J. Carson Black @ www.jcarsonblack.com

Books do one thing that television and movies can’t do:

They give you your own personal experience. Reading calls upon you to see what YOU see, and while it might be similar to the author’s intention, what you see comes from where you live, who your family is, how you see the world, the experiences you’ve had. If you lived in Greenland, you would experience a different world than a person who lives, say, in Tucson, Arizona.

I’ve never been to Greenland, so if someone describes it, I still see it my way: a vast platform of ice, populated by polar bears. Or maybe it’s taken from a TV show I saw as a child—Eskimos fishing. It comes from everything I’ve learned up to this point.

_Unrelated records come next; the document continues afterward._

(* ===== verification/Pubsub.v ===== *)
(** * Publish/subscribe (src/internal/commands/pubsub.go)

    The registry of subscriptions by connection.  Every handler runs under the
    registry's lock and is one step; a publisher collects its deliveries under
    the lock and sends them after it has released it, so that each send is a
    step of its own, between which other connections run.  A session's channel
    is an entry of a table of channels: 64 messages, open or closed, drained by
    one sender goroutine that stops for good when a write fails. *)

From S2P Require Import Prelude GoLib GoStrings Resp Cmd Pattern Acl Router.
Open Scope Z_scope.
Open Scope gedis_scope.

Module pubsub.
Import network pattern.

Record pubsubSession : Type := mkPSess {
  subs : gset bytes; order : list bytes;
  patterns : gset bytes; porder : list bytes;
  shards : gset bytes; sorder : list bytes;
  ch : option nat; sender : bool; closed : bool;
}.

Definition new_session : pubsubSession := mkPSess ∅ [] ∅ [] ∅ [] None false false.

Definition set_count (s : gset bytes) : Z := Z.of_nat (size s).
Definition total (s : pubsubSession) : Z := set_count (subs s) + set_count (patterns s).
Definition shardTotal (s : pubsubSession) : Z := set_count (shards s).
Definition activeTotal (s : pubsubSession) : Z := set_count (subs s) + set_count (patterns s) + set_count (shards s).

(** A channel, the connection its sender writes to, and whether the sender
    still runs. *)
Record channel : Type := mkChan { buf : list Value; open : bool; ch_conn : Z; running : bool }.
Definition chan_cap : Z := 64.

(** [written]: the frames written to connections, oldest first. *)
Record PubSubRegistry : Type := mkReg {
  sessions : gmap Z pubsubSession; chans : gmap nat channel; fresh_ch : nat; written : list (Z * Value);
}.
Definition new_registry : PubSubRegistry := mkReg ∅ ∅ 0 [].

Definition set_session (r : PubSubRegistry) (c : Z) (s : pubsubSession) : PubSubRegistry :=
  mkReg (<[c := s]> (sessions r)) (chans r) (fresh_ch r) (written r).

(** ** Sessions *)

Definition sessionLocked (r : PubSubRegistry) (c : Z) : pubsubSession := default new_session (sessions r !! c).

Definition with_channel (s : pubsubSession) (id : option nat) (sending done : bool) : pubsubSession :=
  mkPSess (subs s) (order s) (patterns s) (porder s) (shards s) (sorder s) id sending done.

(** A new channel and sender goroutine, unless there is a live one. *)
Definition ensureSenderLocked (r : PubSubRegistry) (c : Z) (s : pubsubSession) : PubSubRegistry * pubsubSession :=
  if sender s && negb (closed s) then (r, s)
  else (mkReg (sessions r) (<[fresh_ch r := mkChan [] true c true]> (chans r)) (S (fresh_ch r)) (written r),
        with_channel s (Some (fresh_ch r)) true false).

Definition close_chan (r : PubSubRegistry) (id : option nat) : PubSubRegistry :=
  match id with
  | None => r
  | Some i => mkReg (sessions r) (alter (fun k => mkChan (buf k) false (ch_conn k) (running k)) i (chans r)) (fresh_ch r) (written r)
  end.
Definition stopSenderLocked (r : PubSubRegistry) (s : pubsubSession) : PubSubRegistry * pubsubSession :=
  if sender s && negb (closed s) then (close_chan r (ch s), with_channel s (ch s) (sender s) true) else (r, s).

(** [append(order[:i], order[i+1:]...)] at the first occurrence. *)
Fixpoint remove_first (x : bytes) (l : list bytes) : list bytes :=
  match l with [] => [] | y :: r => if bytes_eqb y x then r else y :: remove_first x r end.

(** The three kinds of subscription. *)
Inductive domain : Type := Channels | Patterns | Shards.
#[export] Instance domain_eq_dec : EqDecision domain.
Proof. solve_decision. Defined.

Definition members (d : domain) (s : pubsubSession) : gset bytes := match d with Channels => subs s | Patterns => patterns s | Shards => shards s end.
Definition listed (d : domain) (s : pubsubSession) : list bytes := match d with Channels => order s | Patterns => porder s | Shards => sorder s end.
Definition update (d : domain) (m : gset bytes) (l : list bytes) (s : pubsubSession) : pubsubSession :=
  match d with
  | Channels => mkPSess m l (patterns s) (porder s) (shards s) (sorder s) (ch s) (sender s) (closed s)
  | Patterns => mkPSess (subs s) (order s) m l (shards s) (sorder s) (ch s) (sender s) (closed s)
  | Shards => mkPSess (subs s) (order s) (patterns s) (porder s) m l (ch s) (sender s) (closed s)
  end.
Definition count_of (d : domain) (s : pubsubSession) : Z := match d with Shards => shardTotal s | _ => total s end.

(** removeLocked, removePatternLocked, removeShardLocked. *)
Definition removeLocked (d : domain) (r : PubSubRegistry) (s : pubsubSession) (name : bytes) : PubSubRegistry * pubsubSession :=
  let s := update d (members d s ∖ {[name]}) (remove_first name (listed d s)) s in
  if activeTotal s =? 0 then stopSenderLocked r s else (r, s).

Definition removePatternLocked := removeLocked Patterns.
Definition removeShardLocked := removeLocked Shards.

(** ** Replies *)

Definition confirm (kind : string) (channel : bytes) (count : Z) : Value :=
  VArray (Some [BulkOf (lit kind); BulkOf channel; VInteger count]).

Definition write_frames (r : PubSubRegistry) (c : Z) (vs : list Value) : PubSubRegistry :=
  mkReg (sessions r) (chans r) (fresh_ch r) (written r ++ map (pair c) vs).

(** Replayed by EXEC the first confirmation is the reply, otherwise the last;
    the others are written to the connection. *)
Definition emitConfs (replay : bool) (c : Z) (confs : list Value) (r : PubSubRegistry) : result Value * PubSubRegistry :=
  match confs with
  | [] => (Panic, r)
  | v :: vs => if replay then (Ok v, write_frames r c vs)
               else (Ok (List.last confs v), write_frames r c (removelast confs))
  end.

Definition not_client : Value := errS "ERR SUBSCRIBE/UNSUBSCRIBE/PUBLISH can only be used in client context".

(** ** Subscribing *)

Definition sub_kind (d : domain) : string := match d with Channels => "subscribe" | Patterns => "psubscribe" | Shards => "ssubscribe" end.
Definition unsub_kind (d : domain) : string := match d with Channels => "unsubscribe" | Patterns => "punsubscribe" | Shards => "sunsubscribe" end.

Fixpoint subscribe_all (d : domain) (c : Z) (names : list bytes) (r : PubSubRegistry) (s : pubsubSession) (confs : list Value)
    : PubSubRegistry * pubsubSession * list Value :=
  match names with
  | [] => (r, s, confs)
  | name :: rest =>
      let '(r, s) := ensureSenderLocked r c s in
      let s := if bool_decide (name ∈ members d s) then s else update d ({[name]} ∪ members d s) (listed d s ++ [name]) s in
      subscribe_all d c rest r s (confs ++ [confirm (sub_kind d) name (count_of d s)])
  end.

(** handleSubscribe, handlePsubscribe, handleSsubscribe. *)
Definition handleSubscribe (d : domain) (ctx : Ctx) (args : list Value) (r : PubSubRegistry) : result Value * PubSubRegistry :=
  match args with
  | [] => (Ok (wrong_args (sub_kind d)), r)
  | _ =>
      match c_conn ctx with
      | None => (Ok not_client, r)
      | Some conn =>
          let c := connId conn in
          let '(r, s, confs) := subscribe_all d c (map arg_or_empty args) r (sessionLocked r c) [] in
          emitConfs (c_replay ctx) c confs (set_session r c s)
      end
  end.

Fixpoint unsubscribe_all (d : domain) (names : list bytes) (r : PubSubRegistry) (s : pubsubSession) (confs : list Value)
    : PubSubRegistry * pubsubSession * list Value :=
  match names with
  | [] => (r, s, confs)
  | name :: rest =>
      let '(r, s) := removeLocked d r s name in
      unsubscribe_all d rest r s (confs ++ [confirm (unsub_kind d) name (count_of d s)])
  end.

(** handleUnsubscribe, handlePunsubscribe, handleSunsubscribe: without
    arguments everything, newest first. *)
Definition handleUnsubscribe (d : domain) (ctx : Ctx) (args : list Value) (r : PubSubRegistry) : result Value * PubSubRegistry :=
  match c_conn ctx with
  | None => (Ok not_client, r)
  | Some conn =>
      let c := connId conn in
      let s := sessionLocked r c in
      let targets := match args with [] => rev (listed d s) | _ => map arg_or_empty args end in
      let confs := match targets with
                   | [] => [VArray (Some [BulkOf (lit (unsub_kind d)); nilBulk; VInteger (count_of d s)])]
                   | _ => []
                   end in
      let '(r, s, confs) := unsubscribe_all d targets r s confs in
      emitConfs (c_replay ctx) c confs (set_session r c s)
  end.

Definition handlePsubscribe := handleSubscribe Patterns.
Definition handleSsubscribe := handleSubscribe Shards.
Definition handlePunsubscribe := handleUnsubscribe Patterns.
Definition handleSunsubscribe := handleUnsubscribe Shards.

Childhood, school, the area where I live, what the people are like in my neighborhood, if I live way out on a ranch somewhere or cheek-to-jowl in a crowded city. People have mutual experiences, like school, learning to drive a car, your job. Your car might be an expensive beauty, and mine might be falling apart.

So we see everything through the prism of our own minds and experiences—and books give us the freedom to do just that.
Do you see what I see graphic
MY view of a cabin in the woods, depending on the area you or I live in, would look different from YOUR cabin in the woods. My picture of a strong female cop might be different from your idea of a strong female cop. She could be massive and strong. She could look like the cop on Criminal Minds. She could be red-haired, freckled, model-thin, with a whip-smart mind and a smart mouth to go with it. Whoever she is, she’s YOUR person. You made up your half of her.

If my character is driving on a lonesome winding highway in the middle of the night, YOU’RE driving on a road that might be like it, but it’s all your own—it’s your road. You fill in the pieces of the puzzle. That, in a nutshell, is the wonder of reading.

And because you hold the other piece of the jigsaw puzzle, I respect you and I respect what you add to the story. It takes two to tango. And I can’t help but wonder: what do YOU see?

Show me how you see it

Here are five subjects that have appeared in my books. I’m going to furnish you with a short description of each scene, and it’s up to you to fill in the blank. What does it LOOK LIKE?

Please post those pictures here on my Pinterest Page. Choose as many as you’d like. I’m really curious how you see these places and people.

1. A cabin in the woods near Aspen, Colorado—the opening scene of my thriller, The Shop.

2. A guy out in the boonies with a camper and a dog on a chain—from The Survivors Club.

3. A bombed-out house in Iraq with a secret stash of incredible riches—from Hard Return.

4. A bandshell in a western town—from Darkness on the Edge of Town.

5. A horsewoman teaching a riding class—from The Survivors Club.